↓↓↓
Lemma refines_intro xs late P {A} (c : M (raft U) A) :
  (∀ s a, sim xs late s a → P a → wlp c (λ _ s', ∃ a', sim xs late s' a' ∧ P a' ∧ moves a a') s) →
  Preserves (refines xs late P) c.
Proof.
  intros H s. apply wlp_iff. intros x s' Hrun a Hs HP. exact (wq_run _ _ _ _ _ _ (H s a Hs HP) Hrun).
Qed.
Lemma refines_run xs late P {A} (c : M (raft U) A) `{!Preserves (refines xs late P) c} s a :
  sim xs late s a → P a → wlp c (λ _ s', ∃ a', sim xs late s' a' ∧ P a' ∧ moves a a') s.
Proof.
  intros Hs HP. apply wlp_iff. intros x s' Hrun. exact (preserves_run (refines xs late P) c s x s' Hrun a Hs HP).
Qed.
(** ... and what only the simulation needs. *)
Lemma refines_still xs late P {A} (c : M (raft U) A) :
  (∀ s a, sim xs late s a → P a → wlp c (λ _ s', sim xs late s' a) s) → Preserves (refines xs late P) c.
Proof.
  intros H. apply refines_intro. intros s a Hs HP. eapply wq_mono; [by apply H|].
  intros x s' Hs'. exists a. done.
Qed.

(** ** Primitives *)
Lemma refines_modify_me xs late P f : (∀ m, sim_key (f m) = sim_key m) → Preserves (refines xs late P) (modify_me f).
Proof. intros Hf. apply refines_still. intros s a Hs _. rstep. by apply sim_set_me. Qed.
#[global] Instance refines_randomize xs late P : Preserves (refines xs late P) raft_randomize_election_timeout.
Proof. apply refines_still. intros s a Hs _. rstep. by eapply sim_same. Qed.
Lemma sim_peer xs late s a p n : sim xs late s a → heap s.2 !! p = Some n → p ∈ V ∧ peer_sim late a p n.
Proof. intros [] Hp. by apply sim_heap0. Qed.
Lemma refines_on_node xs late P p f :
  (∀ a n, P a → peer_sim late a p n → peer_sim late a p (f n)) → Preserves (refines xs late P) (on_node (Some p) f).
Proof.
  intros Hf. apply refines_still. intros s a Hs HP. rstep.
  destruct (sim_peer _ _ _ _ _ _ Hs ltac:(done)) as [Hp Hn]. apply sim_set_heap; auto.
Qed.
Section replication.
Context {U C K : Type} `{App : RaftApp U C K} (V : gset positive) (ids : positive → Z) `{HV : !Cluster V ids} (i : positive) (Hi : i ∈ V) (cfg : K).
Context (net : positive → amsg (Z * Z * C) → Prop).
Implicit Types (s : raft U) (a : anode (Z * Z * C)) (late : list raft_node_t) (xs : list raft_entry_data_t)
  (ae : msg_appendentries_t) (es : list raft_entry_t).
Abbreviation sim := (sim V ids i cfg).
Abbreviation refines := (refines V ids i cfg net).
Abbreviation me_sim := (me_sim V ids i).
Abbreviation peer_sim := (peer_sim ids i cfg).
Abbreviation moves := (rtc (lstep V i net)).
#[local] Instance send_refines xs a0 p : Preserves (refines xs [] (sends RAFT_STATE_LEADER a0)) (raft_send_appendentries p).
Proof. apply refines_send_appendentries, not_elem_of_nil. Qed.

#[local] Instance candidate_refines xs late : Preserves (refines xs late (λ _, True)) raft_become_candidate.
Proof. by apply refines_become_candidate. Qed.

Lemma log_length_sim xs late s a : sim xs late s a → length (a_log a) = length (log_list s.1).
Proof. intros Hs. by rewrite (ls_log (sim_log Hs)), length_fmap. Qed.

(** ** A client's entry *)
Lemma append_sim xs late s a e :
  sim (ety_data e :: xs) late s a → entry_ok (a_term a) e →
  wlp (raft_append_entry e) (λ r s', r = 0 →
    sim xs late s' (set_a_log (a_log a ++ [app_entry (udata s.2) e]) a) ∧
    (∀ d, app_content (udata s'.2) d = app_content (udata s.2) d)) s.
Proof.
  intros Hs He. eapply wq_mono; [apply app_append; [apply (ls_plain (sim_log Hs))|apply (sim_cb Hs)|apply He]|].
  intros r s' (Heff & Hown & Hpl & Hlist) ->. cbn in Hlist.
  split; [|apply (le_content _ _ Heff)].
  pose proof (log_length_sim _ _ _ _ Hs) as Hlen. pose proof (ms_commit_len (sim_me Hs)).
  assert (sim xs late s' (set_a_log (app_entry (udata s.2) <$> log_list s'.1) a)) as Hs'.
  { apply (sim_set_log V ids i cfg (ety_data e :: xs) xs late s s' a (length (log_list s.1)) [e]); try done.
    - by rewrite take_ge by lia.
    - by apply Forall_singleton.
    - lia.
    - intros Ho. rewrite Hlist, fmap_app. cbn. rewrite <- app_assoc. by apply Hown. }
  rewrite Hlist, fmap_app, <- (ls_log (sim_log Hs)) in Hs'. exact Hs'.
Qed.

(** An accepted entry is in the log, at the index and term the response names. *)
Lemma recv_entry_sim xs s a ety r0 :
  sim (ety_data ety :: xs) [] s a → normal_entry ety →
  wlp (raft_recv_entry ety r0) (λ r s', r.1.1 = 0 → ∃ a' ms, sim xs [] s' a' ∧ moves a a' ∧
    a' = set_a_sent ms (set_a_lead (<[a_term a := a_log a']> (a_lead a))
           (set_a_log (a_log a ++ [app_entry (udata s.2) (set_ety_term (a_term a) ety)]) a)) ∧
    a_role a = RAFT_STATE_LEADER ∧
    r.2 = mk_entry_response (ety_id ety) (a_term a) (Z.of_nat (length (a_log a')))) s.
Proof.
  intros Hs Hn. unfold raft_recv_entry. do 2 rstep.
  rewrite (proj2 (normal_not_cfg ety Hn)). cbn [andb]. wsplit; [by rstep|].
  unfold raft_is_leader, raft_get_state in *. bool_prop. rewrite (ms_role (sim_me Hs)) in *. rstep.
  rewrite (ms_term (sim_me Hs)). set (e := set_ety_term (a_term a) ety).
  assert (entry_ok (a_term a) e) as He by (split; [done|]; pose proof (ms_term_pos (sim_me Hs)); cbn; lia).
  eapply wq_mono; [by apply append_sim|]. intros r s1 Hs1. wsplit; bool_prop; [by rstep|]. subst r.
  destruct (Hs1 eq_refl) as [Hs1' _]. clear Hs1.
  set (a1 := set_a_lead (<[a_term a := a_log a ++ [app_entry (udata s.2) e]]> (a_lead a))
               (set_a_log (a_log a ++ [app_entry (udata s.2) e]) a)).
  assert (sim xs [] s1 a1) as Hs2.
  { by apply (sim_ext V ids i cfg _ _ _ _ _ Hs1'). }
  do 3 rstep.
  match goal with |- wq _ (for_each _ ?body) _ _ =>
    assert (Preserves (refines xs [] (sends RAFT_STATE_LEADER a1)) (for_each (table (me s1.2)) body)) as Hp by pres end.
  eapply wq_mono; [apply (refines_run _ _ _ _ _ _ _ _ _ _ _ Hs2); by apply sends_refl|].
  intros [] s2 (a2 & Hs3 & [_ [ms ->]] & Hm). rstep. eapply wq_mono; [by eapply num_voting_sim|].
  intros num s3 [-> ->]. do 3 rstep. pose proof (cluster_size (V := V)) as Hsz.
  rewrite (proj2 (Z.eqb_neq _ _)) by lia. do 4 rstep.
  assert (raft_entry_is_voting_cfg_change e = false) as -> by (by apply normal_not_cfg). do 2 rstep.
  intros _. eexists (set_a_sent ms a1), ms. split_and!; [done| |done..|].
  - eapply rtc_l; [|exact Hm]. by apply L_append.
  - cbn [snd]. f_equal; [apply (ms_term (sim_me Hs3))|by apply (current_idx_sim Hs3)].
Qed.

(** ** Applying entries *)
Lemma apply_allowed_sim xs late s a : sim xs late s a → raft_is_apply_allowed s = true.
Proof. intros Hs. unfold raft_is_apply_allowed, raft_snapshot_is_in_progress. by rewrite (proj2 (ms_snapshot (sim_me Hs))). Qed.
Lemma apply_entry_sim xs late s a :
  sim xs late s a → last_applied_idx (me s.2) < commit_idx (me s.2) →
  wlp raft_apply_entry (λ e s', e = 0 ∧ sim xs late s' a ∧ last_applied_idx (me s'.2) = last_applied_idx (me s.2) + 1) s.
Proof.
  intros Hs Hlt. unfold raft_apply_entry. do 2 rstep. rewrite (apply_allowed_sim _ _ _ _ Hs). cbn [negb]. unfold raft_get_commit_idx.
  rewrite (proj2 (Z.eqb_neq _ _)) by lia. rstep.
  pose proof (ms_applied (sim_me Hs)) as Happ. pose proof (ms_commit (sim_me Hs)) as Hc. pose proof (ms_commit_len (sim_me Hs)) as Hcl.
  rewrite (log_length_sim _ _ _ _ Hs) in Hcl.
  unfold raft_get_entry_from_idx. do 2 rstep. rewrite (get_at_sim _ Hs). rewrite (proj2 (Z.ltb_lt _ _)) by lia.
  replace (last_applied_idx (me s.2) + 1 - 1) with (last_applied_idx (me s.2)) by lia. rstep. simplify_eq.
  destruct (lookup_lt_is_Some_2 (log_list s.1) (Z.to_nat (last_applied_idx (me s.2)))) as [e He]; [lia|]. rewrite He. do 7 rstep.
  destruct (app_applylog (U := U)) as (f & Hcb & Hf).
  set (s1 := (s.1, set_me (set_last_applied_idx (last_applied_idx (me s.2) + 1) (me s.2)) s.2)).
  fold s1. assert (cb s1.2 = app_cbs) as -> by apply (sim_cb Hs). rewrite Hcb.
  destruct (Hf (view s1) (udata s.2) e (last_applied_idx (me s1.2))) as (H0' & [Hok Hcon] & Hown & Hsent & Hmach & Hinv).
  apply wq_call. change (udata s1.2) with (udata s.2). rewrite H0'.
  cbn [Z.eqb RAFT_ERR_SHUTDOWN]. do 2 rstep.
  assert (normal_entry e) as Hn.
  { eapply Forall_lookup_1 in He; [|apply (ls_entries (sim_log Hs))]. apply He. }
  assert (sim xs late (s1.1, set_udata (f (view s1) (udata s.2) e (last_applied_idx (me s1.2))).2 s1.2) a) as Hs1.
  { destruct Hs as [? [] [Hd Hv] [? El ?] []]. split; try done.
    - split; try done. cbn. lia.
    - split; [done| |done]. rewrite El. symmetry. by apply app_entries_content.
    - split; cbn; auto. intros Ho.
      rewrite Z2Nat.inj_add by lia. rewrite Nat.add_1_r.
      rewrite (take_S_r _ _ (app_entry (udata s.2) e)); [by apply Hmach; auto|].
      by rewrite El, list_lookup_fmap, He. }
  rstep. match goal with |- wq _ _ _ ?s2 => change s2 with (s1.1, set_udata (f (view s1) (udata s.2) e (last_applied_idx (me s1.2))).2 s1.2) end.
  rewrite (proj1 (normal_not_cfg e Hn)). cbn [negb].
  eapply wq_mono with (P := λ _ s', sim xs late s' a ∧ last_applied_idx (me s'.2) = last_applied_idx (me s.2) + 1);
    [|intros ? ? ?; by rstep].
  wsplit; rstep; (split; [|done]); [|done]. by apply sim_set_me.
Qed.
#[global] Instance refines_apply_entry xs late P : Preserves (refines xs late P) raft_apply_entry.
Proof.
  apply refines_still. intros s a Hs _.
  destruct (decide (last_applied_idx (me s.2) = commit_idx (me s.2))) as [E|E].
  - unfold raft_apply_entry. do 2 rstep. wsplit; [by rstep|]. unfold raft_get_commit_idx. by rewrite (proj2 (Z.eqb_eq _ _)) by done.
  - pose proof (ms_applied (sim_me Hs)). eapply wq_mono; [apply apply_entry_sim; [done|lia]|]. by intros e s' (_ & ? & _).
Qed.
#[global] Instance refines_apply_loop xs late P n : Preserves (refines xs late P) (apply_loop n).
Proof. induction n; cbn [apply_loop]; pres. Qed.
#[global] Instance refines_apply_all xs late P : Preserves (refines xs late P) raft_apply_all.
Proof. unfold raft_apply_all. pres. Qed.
↑↑↑
_ACTIVITY:_ The required answer is the count of lines in the listing that contain the word "Abbreviation", with no other text.

_RESPONSE TO THIS EXERCISE:_ 5